Definition refuse_start {A} (reason : string) (st : option string) : tx (ShopifyExecutionResult + A) :=
  do! r := a_lift (value_part (refused_at reason st)) in a_ret (inl r).

(** [try: cas_execution(running, ...) except AuthorizedExecutionRevisionConflict]. *)
Definition store_running a e (running_row : Execution) (body : json) (headers : dict string)
    (digest : string) : tx (ShopifyExecutionResult + _PreparedCall) := fun σ =>
  match on (cas_execution running_row (revision e)) σ with
  | (Ok stored, σ') =>
      (Ok (inr {| pc_execution := stored; pc_payload := body; pc_headers := headers;
                  pc_request_digest := digest |}), σ')
  | (Err (StartTx (TxExecution (AuthorizedExecutionRevisionConflict _ _))), σ') =>
      refuse_start "stale_claim_rejected" (Some (state_value (state e))) σ'
  | (Err x, σ') => (Err x, σ')
  end.

Definition _begin_attempt a (started : datetime) : tx (ShopifyExecutionResult + _PreparedCall) :=
  do! i := a_lift (value_part (_execution_id a)) in
  do! found := on (load_execution i) in
  match found with
  | None => refuse_start "execution_not_prepared" None
  | Some e =>
      let st := Some (state_value (state e)) in
      do! refusal := _pre_transport_reason a e started in
      match refusal with
      | Some reason => refuse_start reason st
      | None =>
          match _catalog_payload a with
          | Err _ => refuse_start "catalog_contract_rejected" st
          | Ok body =>
              let headers := anonymous_http_headers in
              if carries_credentials headers then refuse_start "catalog_contract_rejected" st
              else
                let digest := _request_digest sha256_hex a in
                do! row := a_lift (value_part (make_execution (set_running a started digest e))) in
                store_running a e row body headers digest
          end
      end
  end.

(** [finally: transaction.close()]. *)
Definition closing {A} (m : tx A) : tx A := fun σ =>
  let '(r, σ') := m σ in
  match on close σ' with
  | (Ok _, σ'') => (r, σ'')
  | (Err x, σ'') => (Err x, σ'')
  end.

(** [except (PersistenceError, OperationalError, DBAPIError)]. *)
Definition or_else {A} (m : tx A) (handler : tx A) : tx A := fun σ =>
  match m σ with
  | (Err (StartTx x), σ') =>
      if Service.persistence_failure x then handler σ' else (Err (StartTx x), σ')
  | done => done
  end.

Definition rolled_back {A} (m : tx A) : tx A := do! _ := on rollback in m.

(** The first transaction: the attempt is running, or it is refused. *)
Definition start_phase a (started : datetime) : tx (ShopifyExecutionResult + _PreparedCall) :=
  let unavailable := rolled_back (refuse_start "attempt_persistence_unavailable" None) in
  closing (
    do! prepared := or_else (do! _ := on lock_for_claim in _begin_attempt a started) unavailable in
    match prepared with
    | inl r => rolled_back (a_ret (inl r))
    | inr c => or_else (do! _ := on commit in a_ret (inr c)) unavailable
    end).

(** *** The outcome *)

Definition _validate_running_claim e (capability : string) (now : datetime) : outcome ActiveClaimCheck :=
  if negb (bool_decide (state e = running)) then claim_check false (Some "execution_not_running"%string)
  else if match claim_expires_at e with
          | Some x => negb (Execution.before now x) | None => true end
  then claim_check false (Some "execution_claim_expired"%string)
  else match execution_claim_digest sha256_hex capability with
       | Err _ => claim_check false (Some "execution_claim_identity_mismatch"%string)
       | Ok expected =>
           if negb (bool_decide (claim_digest e = Some expected))
           then claim_check false (Some "execution_claim_identity_mismatch"%string)
           else claim_check true None
       end.

(** A failed attempt without a kind is an [AssertionError]. *)
Definition _next_breaker (b : Breaker.ProviderReliabilityState) (i : _Interpreted) (now : datetime)
    : result start_exn Breaker.ProviderReliabilityState :=
  if success i then breaker_part (Breaker.record_success b now)
  else
    match failure_kind i with
    | None => Err (StartValue (ValueError "assertion"))
    | Some kind =>
        let! updated := breaker_part (Breaker.record_failure b kind now policy) in
        if bool_decide (Breaker.state updated = HALF_OPEN)
           && some_text (Breaker.half_open_probe_claim_digest updated)
        then breaker_part (Breaker.post_init (Breaker.no_probe_lease updated))
        else Ok updated
    end.

(** A refusal after the call was sent. *)
Definition refuse_sent {A} (reason : string) (st : option string) (invoked : bool)
    : tx (ShopifyExecutionResult + A) :=
  rolled_back (do! r := a_lift (value_part (_refused reason true invoked st [] false)) in a_ret (inl r)).

Definition running_text : option string := Some "running"%string.

(** [except AuthorizedExecutionRevisionConflict] and
    [except ReliabilityRevisionConflict]. *)
Definition stale_outcome (x : tx_exn) : bool :=
  match x with
  | TxExecution (AuthorizedExecutionRevisionConflict _ _) | TxBreaker (ReliabilityRevisionConflict _ _ _) => true
  | _ => false
  end.

Definition store_outcome (invoked : bool) (m : tx Execution)
    : tx (ShopifyExecutionResult + Execution) := fun σ =>
  match m σ with
  | (Ok saved, σ') => (Ok (inr saved), σ')
  | (Err (StartTx x), σ') =>
      if stale_outcome x then refuse_sent "stale_outcome_rejected" running_text invoked σ'
      else if Service.persistence_failure x
      then refuse_sent "outcome_persistence_unavailable" running_text invoked σ'
      else (Err (StartTx x), σ')
  | (Err x, σ') => (Err x, σ')
  end.

(** The rows an outcome writes, over the execution and the breaker it read. *)
Definition save_outcome (record : Execution) e (next b : Breaker.ProviderReliabilityState) : tx Execution :=
  do! saved := on (cas_execution record (revision e)) in
  do! _ := on (cas_breaker next (Breaker.revision b)) in
  do! _ := on commit in
  a_ret saved.

Definition record_outcome a (call : _PreparedCall) (i : _Interpreted) (finished : datetime)
    (invoked : bool) (found : option Execution) : tx (ShopifyExecutionResult + Execution) :=
  match found with
  | None => refuse_sent "execution_not_prepared" None invoked
  | Some e =>
      let st := Some (state_value (state e)) in
      if negb (bool_decide (state e = running)) then refuse_sent "execution_terminal" st invoked
      else
        do! holder := a_lift (value_part (_validate_running_claim e (at_claim_capability a) finished)) in
        if negb (ck_valid holder)
        then refuse_sent (match ck_reason holder with
                      | Some r => if nonempty r then r else "execution_claim_expired"%string
                      | None => "execution_claim_expired"%string end) st invoked
        else
          do! b := on (load_breaker (s_provider_id (at_step a)) (step_market a) finished) in
          do! probe := a_lift (_probe_reason b a finished) in
          match probe with
          | Some reason => refuse_sent reason running_text invoked
          | None =>
              if success i && bool_decide (Breaker.state b = OPEN)
              then refuse_sent "circuit_open" running_text invoked
              else
                do! next := a_lift (_next_breaker b i finished) in
                do! record := a_lift (value_part
                  (_terminal_record sha256_hex e a finished (trace_status (attempt_status i))
                     (i_error_category i) (offers i) (Some (pc_request_digest call))
                     (_stored_observation_kind (success i)
                        (production_live_evidence_authorized (at_permit a) transport)))) in
                store_outcome invoked (save_outcome record e next b)
          end
  end.

(** The second transaction: the saved outcome, or a refusal. *)
Definition outcome_phase a (call : _PreparedCall) (i : _Interpreted) (finished : datetime)
    (invoked : bool) : tx (ShopifyExecutionResult + Execution) :=
  closing (
    do! found := or_else
      (do! _ := on lock_for_claim in
       do! found := on (reload_execution (execution_id (pc_execution call))) in a_ret (inr found))
      (refuse_sent "outcome_persistence_unavailable" running_text invoked) in
    match found with
    | inl r => a_ret (inl r)
    | inr found => record_outcome a call i finished invoked found
    end).

Definition outcome_result a (i : _Interpreted) (invoked : bool) (saved : Execution)
    : outcome ShopifyExecutionResult :=
  let live := production_live_evidence_authorized (at_permit a) transport in
  let facts := if success i then _offer_facts sha256_hex a (offers i) live else [] in
  let! verified := _verified_live_execution a saved facts transport in
  _from_stored saved invoked (failure_kind i) (if success i then _unknown_costs (offers i) else [])
    facts (_result_authority (at_permit a)) verified.

Definition _commit_outcome a (call : _PreparedCall) (i : _Interpreted) (finished : datetime)
    (invoked : bool) : tx ShopifyExecutionResult :=
  do! ended := outcome_phase a call i finished invoked in
  match ended with
  | inl r => a_ret r
  | inr saved => a_lift (value_part (outcome_result a i invoked saved))
  end.

(** *** The attempt *)

(** What the process does: its transactions, and the calls it has sent. *)
Notation process := (act (T * list http_call) adapter_exn).

Definition with_tx {A} (m : tx A) : process A := fun '(σ, sent) =>
  match m σ with
  | (Ok r, σ') => (Ok r, (σ', sent))
  | (Err x, σ') => (Err (AdapterStart x), (σ', sent))
  end.

Definition raising {A} (m : outcome A) : process A :=
  a_lift (match m with Ok r => Ok r | Err x => Err (AdapterStart (StartValue x)) end).

Definition send (call : http_call) : process (option CatalogTransportResult) := fun '(σ, sent) =>
  (Ok (post_json call), (σ, sent ++ [call])).

Definition call_of (call : _PreparedCall) : http_call :=
  {| h_endpoint := GLOBAL_CATALOG_ENDPOINT; h_headers := pc_headers call;
     h_payload := pc_payload call; h_timeout := SHOPIFY_LIVE_HTTP_TIMEOUT |}.

(** [started] and [finished] are the two readings of the clock. *)
Definition execute a (started finished : datetime) : process ShopifyExecutionResult :=
  do! local := raising (_local_refusal a transport) in
  match local with
  | Some r => a_ret r
  | None =>
      do! started := raising (_read_clock started) in
      do! prepared := with_tx (start_phase a started) in
      match prepared with
      | inl r => a_ret r
      | inr call =>
          do! response := send (call_of call) in
          match response with
          | None => raising (_refused "ambiguous_transport_outcome" true false running_text [] true)
          | Some response =>
              do! finished := raising (_read_clock finished) in
              if Execution.before finished started
              then raising (_refused "attempt_clock_regressed" true true running_text [] false)
              else
                do! i := a_lift (match _interpret normalize response finished
                                         (production_live_evidence_authorized (at_permit a) transport) with
                                 | Ok i => Ok i
                                 | Err x => Err (AdapterInterpret x)
                                 end) in
                with_tx (_commit_outcome a call i finished true)
          end
      end
  end.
§ §
■ **Exercise requirements**
Find the string "body" in the data. Report each line it appears in.

■ **Solution**
Definition store_running a e (running_row : Execution) (body : json) (headers : dict string)
      (Ok (inr {| pc_execution := stored; pc_payload := body; pc_headers := headers;
          | Ok body =>
                store_running a e row body headers digest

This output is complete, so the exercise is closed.